There is the crappest charity shop in the world where faded unfashionable velvet evening wear is daringly priced at ten pounds or more near a shop which sells darling little chairs at four hundred pounds. There is a terrifying pub, which looks quaint on the outside, but inside is a bare cold room selling foul tap wine at four quid a glass to drink as you are either ignored or stared at nastily. I do love Kendal. The outdoor market is selling chilly Brussels sprouts and frozen jumpers.
We normally go to the Riverside café, an excellent little vegetarian café by the wide clear shallow river but have to resist this time, as we are skint. And I can’t deal with the thought of downhill. It is a wonderful place though wholesome without being earthy, friendly without being overfriendly, well priced and a meal there (which comes with a choice of buckets of salads that alone could sustain life in the individual for several months) is about six quid. And they have strong cider.
The ruined castle overlooks the town and is a steeply pretty treacherous walk-it’s a very well groomed ruin but the other side of Kendal shines through with its empty bottles of cheap cider stashed in little open to the elements rooms and in the glass of booze bottles shining prettily and lethally as we walk back down that have been thrown off the top of its tiny turrets. Bet it was fun to do that though, I think guiltily.
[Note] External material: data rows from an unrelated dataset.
(* ===== verification/Machine.v ===== *)
(** * The machine the service runs on

    The state of the process ([world]), the code outside the repository as an
    oracle ([Env]), and the primitive steps the C code is made of: reading and
    writing an object through a pointer, allocating, locking, calling out.

    Everything the service calls but does not define (the Graph Service
    Layer [gsl_*], tinyalsa [pcm_*], sysfs, /proc, ATS, the clients'
    callbacks) is an [ext_call].  [env_answer] gives its result from the whole
    history of calls, so a theorem that quantifies over [Env] holds for every
    behaviour of that code; every call is recorded in [w_trace] with its
    answer.  [env_alloc n] says whether the [n]-th [calloc] succeeds.

    Mutexes are modelled as one thread sees them: taking a mutex this thread
    already holds is a crash, releasing one it does not hold is recorded in
    [w_bad_unlock], and every acquisition is recorded in [w_acq] with the set
    of mutexes held at that moment. *)

From S2P Require Export Types.
Open Scope Z_scope.
#[export] Set Default Goal Selector "!".

(** ** Constants of headers outside the repository

    kvh2xml.h, ar_osal_error.h, gsl_intf.h, the SPF parameter headers and
    tinyalsa: their values are not in the sources, so they are fields. *)
Class Consts : Type := {
  AR_ETIMEOUT : Z;
  LPAIF : Z; LPAIF_RXTX : Z; LPAIF_WSA : Z; LPAIF_VA : Z; LPAIF_AXI : Z;
  PCM_FORMAT_S32_LE : Z; PCM_FORMAT_S8 : Z; PCM_FORMAT_S24_3LE : Z; PCM_FORMAT_S24_LE : Z; PCM_FORMAT_S16_LE : Z;
  PCM_OUT : Z; PCM_IN : Z;
  SHMEM_ENDPOINT : Z; STREAM_PCM_ENCODER : Z; STREAM_PCM_DECODER : Z; TAG_STREAM_PLACEHOLDER_DECODER : Z;
  STREAM_PCM_CONVERTER : Z; STREAM_INPUT_MEDIA_FORMAT : Z; TAG_PAUSE : Z;
  DEVICE_HW_ENDPOINT_RX : Z; DEVICE_HW_ENDPOINT_TX : Z;
  CHANNELS : Z; MEDIA_FMT_ID : Z;
  MEDIA_FMT_PCM : Z; MEDIA_FMT_MP3 : Z; MEDIA_FMT_AAC : Z; MEDIA_FMT_FLAC : Z; MEDIA_FMT_ALAC : Z; MEDIA_FMT_APE : Z;
  MEDIA_FMT_WMASTD : Z; MEDIA_FMT_WMAPRO : Z; MEDIA_FMT_VORBIS : Z;
  MEDIA_FMT_ID_PCM : Z; MEDIA_FMT_ID_MP3 : Z; MEDIA_FMT_ID_AAC : Z; MEDIA_FMT_ID_FLAC : Z; MEDIA_FMT_ID_ALAC : Z;
  MEDIA_FMT_ID_WMASTD : Z; MEDIA_FMT_ID_WMAPRO : Z;
  PARAM_ID_HW_EP_MF_CFG : Z; PARAM_ID_PCM_OUTPUT_FORMAT_CFG : Z; PARAM_ID_MEDIA_FORMAT : Z;
  PARAM_ID_SPR_DELAY_PATH_END : Z; PARAM_ID_SPR_SESSION_TIME : Z;
  PCM_LITTLE_ENDIAN : Z; PCM_LSB_ALIGNED : Z; PCM_DEINTERLEAVED_UNPACKED : Z; PCM_INTERLEAVED : Z;
  PCM_CHANNEL_C : Z; PCM_CHANNEL_L : Z; PCM_CHANNEL_R : Z; PCM_CHANNEL_LB : Z; PCM_CHANNEL_RB : Z;
  PCM_CHANNEL_LFE : Z; PCM_CHANNEL_CS : Z; PCM_CHANNEL_LS : Z; PCM_CHANNEL_RS : Z;
  SB_MAX_CHAN_CNT : Z;
  GSL_DATA_MODE_BLOCKING : Z; GSL_DATA_MODE_NON_BLOCKING : Z; GSL_DATA_MODE_PUSH_PULL : Z;
  sizeof_apm_module_param_data_t : Z; sizeof_media_format_t : Z; sizeof_param_id_hw_ep_mf_t : Z;
  sizeof_codec_dma_intf_cfg : Z; sizeof_i2s_intf_cfg : Z; sizeof_tdm_intf_cfg : Z; sizeof_hw_pcm_intf_cfg : Z;
  sizeof_slimbus_cfg : Z; sizeof_pcm_output_format_cfg : Z; sizeof_media_fmt_pcm : Z;
  sizeof_media_fmt_aac : Z; sizeof_media_fmt_flac : Z; sizeof_media_fmt_alac : Z; sizeof_media_fmt_ape : Z;
  sizeof_media_fmt_wmastd : Z; sizeof_media_fmt_wmapro : Z;
  sizeof_spr_delay_path_end : Z; sizeof_spr_session_time : Z;
  sizeof_gsl_cmd_register_custom_event : Z; sizeof_apm_module_register_events_t : Z;
  GSL_MAX_NUM_OF_ACDB_FILES : Z; sizeof_acdb_fileName : Z; sizeof_delta_fileName : Z;
  ACDB_PATH : string; ACDB_DELTA_FILE_PATH : string
}.

(** ** Calls that leave the service *)

(** [struct pcm_config], as [device_open] fills it. *)
Record pcm_config : Type := PcmConfig {
  pc_channels : Z; pc_rate : Z; pc_format : Z; pc_period_size : Z;
  pc_period_count : Z; pc_start_threshold : Z; pc_stop_threshold : Z
}.

(** [struct apm_module_param_data_t] *)
Record param_header : Type := ParamHeader {
  ph_miid : Z; ph_param_id : Z; ph_error_code : Z; ph_param_size : Z
}.

(** [struct media_format_t] without its payload. *)
Record media_hdr : Type := MediaHdr {
  mh_data_format : Z; mh_fmt_id : Z; mh_payload_size : Z
}.

(** [struct payload_pcm_output_format_cfg_t] and, with a sample rate,
    [struct payload_media_fmt_pcm_t]. *)
Record pcm_fmt : Type := PcmFmt {
  pf_endianness : Z; pf_bit_width : Z; pf_alignment : Z; pf_bits_per_sample : Z;
  pf_q_factor : Z; pf_num_channels : Z; pf_channel_map : list Z
}.

(** What follows the header in a payload the service builds. *)
Inductive param_body : Type :=
  | BodyNone
  | BodyHwEpMf (sample_rate bit_width num_channels data_format : Z)
  | BodyPcmOutput (h : media_hdr) (f : pcm_fmt) (interleaved : Z)
  | BodyPcmMedia (h : media_hdr) (f : pcm_fmt) (sample_rate : Z)
  | BodyCompressed (h : media_hdr) (codec : list Z)
  | BodySprDelay (hwep_miid : Z)
  | BodySprSessionTime.

(** A [gsl_set_custom_config] payload: a client's blob, a parameter the
    service builds, or calibration data GSL returned with some fields
    overwritten. *)
Inductive payload : Type :=
  | PayRaw (bytes : list Z)
  | PayParam (h : param_header) (b : param_body)
  | PayTaggedIntf (data : list Z) (lpaif_type intf_idx : Z)
  | PayTaggedSlim (data : list Z) (dev_id : Z).

(** [enum gsl_cmd_id] with the structure passed along. *)
Inductive gsl_cmd : Type :=
  | GSL_CMD_PREPARE
  | GSL_CMD_START
  | GSL_CMD_STOP (props : option (list key_value * Z * list Z))
  | GSL_CMD_EOS
  | GSL_CMD_ADD_GRAPH (gkvs ckvs : list key_value)
  | GSL_CMD_CHANGE_GRAPH (gkvs ckvs : list key_value)
  | GSL_CMD_REMOVE_GRAPH (gkvs : list key_value)
  | GSL_CMD_CONFIGURE_WRITE_PARAMS (cfg : rw_params)
  | GSL_CMD_CONFIGURE_READ_PARAMS (cfg : rw_params)
  | GSL_CMD_REGISTER_CUSTOM_EVENT (cfg : event_reg_cfg).

Inductive shmem_cmd : Type :=
  | GSL_CMD_GET_WRITE_BUFF_INFO
  | GSL_CMD_GET_READ_BUFF_INFO
  | GSL_CMD_GET_WRITE_POS_BUFF_INFO
  | GSL_CMD_GET_READ_POS_BUFF_INFO.

Inductive ext_call : Type :=
  | PcmOpen (card device flags : Z) (cfg : pcm_config)
  | PcmIsReady (pcm : Z)
  | PcmPrepare (pcm : Z)
  | PcmStop (pcm : Z)
  | PcmClose (pcm : Z)
  | SysfsOpen
  | SysfsWrite (fd pcm_id state : Z)
  | SysfsClose (fd : Z)
  | ReadPcmFile
  | SleepSecs (n : Z)
  | ReadAcdbDir
  | GslInit (acdb_files : list string)
  | GslDeinit
  | GslOpen (gkvs ckvs : list key_value)
  | GslClose (handle : Z)
  | GslIoctl (handle : Z) (cmd : gsl_cmd)
  | GslShmemIoctl (handle : Z) (cmd : shmem_cmd)
  | GslRegisterEventCb (handle : Z) (graph : nat)
  | GslSetCustomConfig (handle : Z) (p : payload)
  | GslGetCustomConfig (handle : Z) (p : payload)
  | GslGetSprSessionTime (handle : Z) (p : payload)
  | GslSetConfig (handle : Z) (gkvs : option (list key_value)) (tag : Z) (tkvs : list key_value)
  | GslSetCal (handle : Z) (gkvs ckvs : list key_value)
  | GslWrite (handle : Z) (tag : Z) (data : list Z)
  | GslRead (handle : Z) (tag : Z) (size : Z)
  | GslGetTagsSize (gkvs : list key_value)
  | GslGetTags (gkvs : list key_value) (size : Z)
  | GslGetTagsRaw (gkvs : list key_value) (size : option Z)
  | GslGetTaggedModuleInfo (gkvs : list key_value) (tag : Z)
  | GslGetTaggedData (gkvs : option (list key_value)) (tag : Z) (tkvs : list key_value) (size : Z)
  | ClientCb (cb session_id : Z) (ev : event_params) (client_data : Z)
  | AtsThread
  | AtsDeinit.

(** What each call gives back.  A tag entry is a tag id with its modules, a
    module being [(module_id, module_iid)]. *)
Definition ext_ans (c : ext_call) : Type :=
  match c with
  | ReadPcmFile | ReadAcdbDir => option (list string)
  | SysfsWrite _ _ _ | SysfsClose _ | SleepSecs _ | GslDeinit | AtsDeinit
  | ClientCb _ _ _ _ => unit
  | GslOpen _ _ | GslGetTagsSize _ | GslWrite _ _ _ => Z * Z
  | GslShmemIoctl _ _ => Z * (Z * option Z)
  | GslGetCustomConfig _ _ => Z * list Z
  | GslGetSprSessionTime _ _ => Z * (Z * Z)
  | GslRead _ _ _ => Z * (Z * Z * list Z)
  | GslGetTags _ _ => Z * list (Z * list (Z * Z))
  | GslGetTagsRaw _ _ => Z * (list Z * Z)
  | GslGetTaggedModuleInfo _ _ => Z * list (Z * Z)
  | GslGetTaggedData _ _ _ _ => Z * list Z
  | _ => Z
  end.

Inductive event : Type := Ev (c : ext_call) (a : ext_ans c).

Definition call_of (e : event) : ext_call := match e with Ev c _ => c end.

Class Env : Type := {
  env_consts :: Consts;
  env_answer : list event -> forall c : ext_call, ext_ans c;
  env_alloc : nat -> bool
}.

(** ** Mutexes *)
Inductive lock : Type :=
  | LPool | LSess (i : nat) | LSessCb (i : nat) | LDev (i : nat) | LGraph (g : nat).

#[export] Instance lock_eq_dec : EqDecision lock.
Proof. solve_decision. Defined.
The high street is your usual high street but prettier and today slidier and with a splattering of independent shops-I buy a pretty and impractical dress from Oxfam-it’s a tenner-a lot for a little dress made of lace but it seems cheap in Kendal and I want to escape from all the waterproof and wellies of the hearty people around me. Still not many local accents can be heard but this is no complete oasis-council houses surround, this is a bigger place than it initially appears and in the local papers, there are many fights documented in the quaint looking little pubs on the high street. There is a licensed Home Bargains, pioneer of cheap pleasing random crap, a McDonalds and the like and a rather forlorn indoor market. There is Kendal mint cake everywhere. Well, in the shops. A variety of Kendal mint cake is sold and I wonder at how the marketing skills required to try and make one slab of sugar with peppermint oil in sound different and exotically so from the next.
We slide precariously to the Brewery Arts Centre, a veritable complex which has a cosy snug café filled with spilling leather sofas and serious people on the latest apple Mac, a cinema, an exciting looking restaurant which we still can’t afford (although if I had not bought the silly dress, we could have had starters and tap water) and the brewery itself, which excitingly has big hops barrels with seats inside like some big fun fair ride where nothing actually happens. Nothing is going to spin around when wine is £4.50 a glass (a large one to be fair and according to the leaflet on the table, the wine is supplied by a local wine merchant with awards and all that sort of thing one positively expects in Kendal-well apart from in certain pubs in town that one is too scared to be openly be snide about even on a blog in case They come and get me and drown me in a vat of deep frozen garlic mushrooms and cheesy chips -and this is from me, who has openly laughed at hells angels hairs and beards at a hells angels festival. And actually, I am very partial to garlic mushrooms and cheesy chips being forced down my throat)
We step out less gingerly, bravado and locally sourced wine fuelled to instantly fall over. Hard. It’s going to be a long hazardous yet oh so pretty walk to the train station.